_Task objective_. Here is the task for the records below: repeat exactly the lines from the one with "destruct (N.compare_spec (N_of_ascii x) (N_of_ascii y))" to the one with "- naive_solver.", both included, and nothing else.

=== Begin Enclosure ===

(** * import.py: the word-list filter of wordle-infinite

    A shallow embedding of [src/import.py] and the properties of its
    loader, its scan loop and its writer.

    Python values are modelled as follows.
    - [str] is a sequence of Unicode code points ([list N]); a character is
      a [str] of length one, as in Python.
    - [int] is [Z]; [float] is an IEEE-754 binary64 value ([spec_float] at
      precision 53, the standard library's specification of the format).
    - a decoded JSON document is a value of the inductive type [json];
      the dictionary [storage] is an insertion-ordered association list.
    - exceptions are the [Raise] results of an error monad; files and the
      console live in a [world] that the program threads through [M]. *)

From Stdlib Require Import ZArith NArith List Bool Lia.
From Stdlib Require Import Floats.SpecFloat.
From stdpp Require Import base list strings gmap.

Local Open Scope Z_scope.

(** ** Strings *)

Module Str.

Definition str := list N.

(** A literal of the source, all of which are ASCII. *)
Definition lit (s : string) : str :=
  Ascii.N_of_ascii <$> String.list_ascii_of_string s.

Definition LF : N := 10%N.
Definition TAB : N := 9%N.
Definition CR : N := 13%N.
Definition QUOTE : N := 34%N.
Definition BACKSLASH : N := 92%N.

(** [len(x)] *)
Definition len {A} (l : list A) : Z := Z.of_nat (length l).

(** The code points for which [str.isspace] holds on a single character
    (the interpreter's whitespace table); these are what [str.strip]
    without argument removes. *)
Definition isspace (c : N) : bool :=
  ((9 <=? c) && (c <=? 13) || (28 <=? c) && (c <=? 32)
   || (c =? 133) || (c =? 160) || (c =? 5760)
   || (8192 <=? c) && (c <=? 8202)
   || (c =? 8232) || (c =? 8233) || (c =? 8239) || (c =? 8287)
   || (c =? 12288))%N.

Fixpoint lstrip (s : str) : str :=
  match s with
  | [] => []
  | c :: rest => if isspace c then lstrip rest else s
  end.

Definition rstrip (s : str) : str := rev (lstrip (rev s)).

(** [s.strip()] *)
Definition strip (s : str) : str := rstrip (lstrip s).

(** [set(s)] for a string: the set of its characters. *)
Definition py_set (s : str) : gset N := list_to_set s.

(** Decimal digits of a natural number, as [str(n)] prints them. *)
Definition digit (d : N) : N := (48 + d)%N.

Fixpoint decimal_go (fuel : nat) (n : N) (acc : str) : str :=
  match fuel with
  | O => acc
  | S fuel' =>
      let acc' := digit (n mod 10) :: acc in
      if (n <? 10)%N then acc' else decimal_go fuel' (n / 10) acc'
  end.

Definition decimal (n : N) : str := decimal_go (S (N.to_nat (N.log2 n))) n [].

(** [str(z)] for an [int] *)
Definition str_of_int (z : Z) : str :=
  match z with
  | Z0 => decimal 0
  | Zpos p => decimal (Npos p)
  | Zneg p => 45%N :: decimal (Npos p)
  end.

(** Four lower-case hexadecimal digits: the format [{0:04x}]. *)
Definition hexdigit (d : N) : N := if (d <? 10)%N then (48 + d)%N else (87 + d)%N.

Definition hex4 (n : N) : str :=
  [hexdigit (N.shiftr n 12 mod 16); hexdigit (N.shiftr n 8 mod 16);
   hexdigit (N.shiftr n 4 mod 16); hexdigit (n mod 16)].

End Str.
Export Str.

(** ** Floating point: [int / int] and [int(float)] *)

Module Float.

Definition prec : Z := 53.
Definition emax : Z := 1024.

Definition float := spec_float.

(** The binary64 value nearest to an integer. *)
Definition of_int (z : Z) : float := binary_normalize prec emax z 0 false.

End Float.

(** ** Exceptions and results *)

Inductive exn :=
| OSError (path : str)
| JSONDecodeError
| TypeError
| KeyError (key : Z)
| ZeroDivisionError
| OverflowError
| ValueError.

Inductive result (A : Type) :=
| Ok (a : A)
| Raise (e : exn).
Arguments Ok {A} a.
Arguments Raise {A} e.

#[global] Instance result_ret : MRet result := λ A a, Ok a.
#[global] Instance result_bind : MBind result := λ A B k r,
  match r with
  | Ok a => k a
  | Raise e => Raise e
  end.
(** ** Automation

    [simplify_result] splits every monadic bind of the context that is
    known to return. *)
Ltac simplify_result :=
  repeat match goal with
  | H : (_ ≫= _) = Ok _ |- _ => apply bind_Ok in H as (? & ? & ?)
  | H : Ok _ = Ok _ |- _ => injection H as H; try subst
  | H : Err _ = Err _ |- _ => injection H as H; try subst
  | H : Ok _ = Err _ |- _ => discriminate H
  | H : Err _ = Ok _ |- _ => discriminate H
  | H : mret _ = Ok _ |- _ => injection H as H; try subst
  end.

(** Case analysis on the scrutinee of a [match] or [if] of the goal. *)
Ltac case_goal :=
  match goal with
  | |- context [ match ?x with _ => _ end ] => destruct x eqn:?
  end.

Create HintDb rusty.
Create Rewrite HintDb rusty.

(** ** Strings in byte order

    [Ord for str] compares bytes lexicographically; [String.compare] does
    the same on the byte strings of the model. *)
Definition str_lt (a b : string) : Prop := String.compare a b = Lt.
Definition str_ltb (a b : string) : bool :=
  match String.compare a b with Lt => true | _ => false end.
Definition str_leb (a b : string) : bool :=
  match String.compare a b with Gt => false | _ => true end.

Lemma ascii_compare_N (a b : ascii) :
  Ascii.compare a b = N.compare (N_of_ascii a) (N_of_ascii b).
Proof. reflexivity. Qed.

Lemma str_compare_refl (s : string) : String.compare s s = Eq.
Proof.
  induction s as [|c s IH]; [done|]. simpl. rewrite ascii_compare_N.
  by rewrite N.compare_refl.
Qed.

Lemma str_compare_eq (a b : string) : String.compare a b = Eq <-> a = b.
Proof.
  split; [apply String.compare_eq_iff|]. intros ->. apply str_compare_refl.
Qed.

Lemma str_lt_trans (a b c : string) : str_lt a b -> str_lt b c -> str_lt a c.
Proof.
  unfold str_lt. revert b c. induction a as [|x a IH]; intros [|y b] [|z c] H1 H2;
    try discriminate; try done.
  simpl in *. rewrite !ascii_compare_N in *.
  destruct (N.compare_spec (N_of_ascii x) (N_of_ascii y)) as [E1|L1|G1]; try discriminate;
  destruct (N.compare_spec (N_of_ascii y) (N_of_ascii z)) as [E2|L2|G2]; try discriminate;
  destruct (N.compare_spec (N_of_ascii x) (N_of_ascii z)) as [E3|L3|G3];
    try reflexivity; try (exfalso; lia).
  eapply IH; eauto.
Qed.

Lemma str_lt_irrefl (a : string) : ~ str_lt a a.
Proof. unfold str_lt. by rewrite str_compare_refl. Qed.

Lemma str_lt_ne (a b : string) : str_lt a b -> a <> b.
Proof. intros H ->. by apply str_lt_irrefl in H. Qed.

Lemma str_compare_Gt (a b : string) : String.compare a b = Gt <-> str_lt b a.
Proof.
  unfold str_lt. rewrite String.compare_antisym.
  destruct (String.compare b a); simpl; naive_solver.
Qed.

Lemma str_trichotomy (a b : string) : str_lt a b \/ a = b \/ str_lt b a.
Proof.
  destruct (String.compare a b) eqn:E.
  - right; left. by apply str_compare_eq.
  - by left.
  - right; right. by apply str_compare_Gt.
Qed.

Lemma str_leb_total (a b : string) : str_leb a b = true \/ str_leb b a = true.
Proof.
  unfold str_leb. destruct (str_trichotomy a b) as [H|[->|H]].
  - left. by rewrite H.
  - left. by rewrite str_compare_refl.
  - right. by rewrite H.
Qed.

Lemma str_leb_spec (a b : string) : str_leb a b = true <-> str_lt a b \/ a = b.
Proof.
  unfold str_leb, str_lt. destruct (String.compare a b) eqn:E.
  - apply str_compare_eq in E. naive_solver.
  - naive_solver.
  - split; [discriminate|]. intros [H|H]; [congruence|].
    apply str_compare_eq in H. congruence.
Qed.

Lemma str_leb_trans (a b c : string) :
  str_leb a b = true -> str_leb b c = true -> str_leb a c = true.
Proof.
  rewrite !str_leb_spec. intros [H1| ->] [H2| ->]; eauto using str_lt_trans.
Qed.

Lemma str_leb_antisym (a b : string) :
  str_leb a b = true -> str_leb b a = true -> a = b.
Proof.
  rewrite !str_leb_spec. intros [H1| ->] [H2|H2]; try done.
  exfalso. eapply str_lt_irrefl, str_lt_trans; eauto.
Qed.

=== End Enclosure ===

_Task response_.
  destruct (N.compare_spec (N_of_ascii x) (N_of_ascii y)) as [E1|L1|G1]; try discriminate;
  destruct (N.compare_spec (N_of_ascii y) (N_of_ascii z)) as [E2|L2|G2]; try discriminate;
  destruct (N.compare_spec (N_of_ascii x) (N_of_ascii z)) as [E3|L3|G3];
    try reflexivity; try (exfalso; lia).
  eapply IH; eauto.
Qed.

Lemma str_lt_irrefl (a : string) : ~ str_lt a a.
Proof. unfold str_lt. by rewrite str_compare_refl. Qed.

Lemma str_lt_ne (a b : string) : str_lt a b -> a <> b.
Proof. intros H ->. by apply str_lt_irrefl in H. Qed.

Lemma str_compare_Gt (a b : string) : String.compare a b = Gt <-> str_lt b a.
Proof.
  unfold str_lt. rewrite String.compare_antisym.
  destruct (String.compare b a); simpl; naive_solver.
Qed.

Lemma str_trichotomy (a b : string) : str_lt a b \/ a = b \/ str_lt b a.
Proof.
  destruct (String.compare a b) eqn:E.
  - right; left. by apply str_compare_eq.
  - by left.
  - right; right. by apply str_compare_Gt.
Qed.

Lemma str_leb_total (a b : string) : str_leb a b = true \/ str_leb b a = true.
Proof.
  unfold str_leb. destruct (str_trichotomy a b) as [H|[->|H]].
  - left. by rewrite H.
  - left. by rewrite str_compare_refl.
  - right. by rewrite H.
Qed.

Lemma str_leb_spec (a b : string) : str_leb a b = true <-> str_lt a b \/ a = b.
Proof.
  unfold str_leb, str_lt. destruct (String.compare a b) eqn:E.
  - apply str_compare_eq in E. naive_solver.
  - naive_solver.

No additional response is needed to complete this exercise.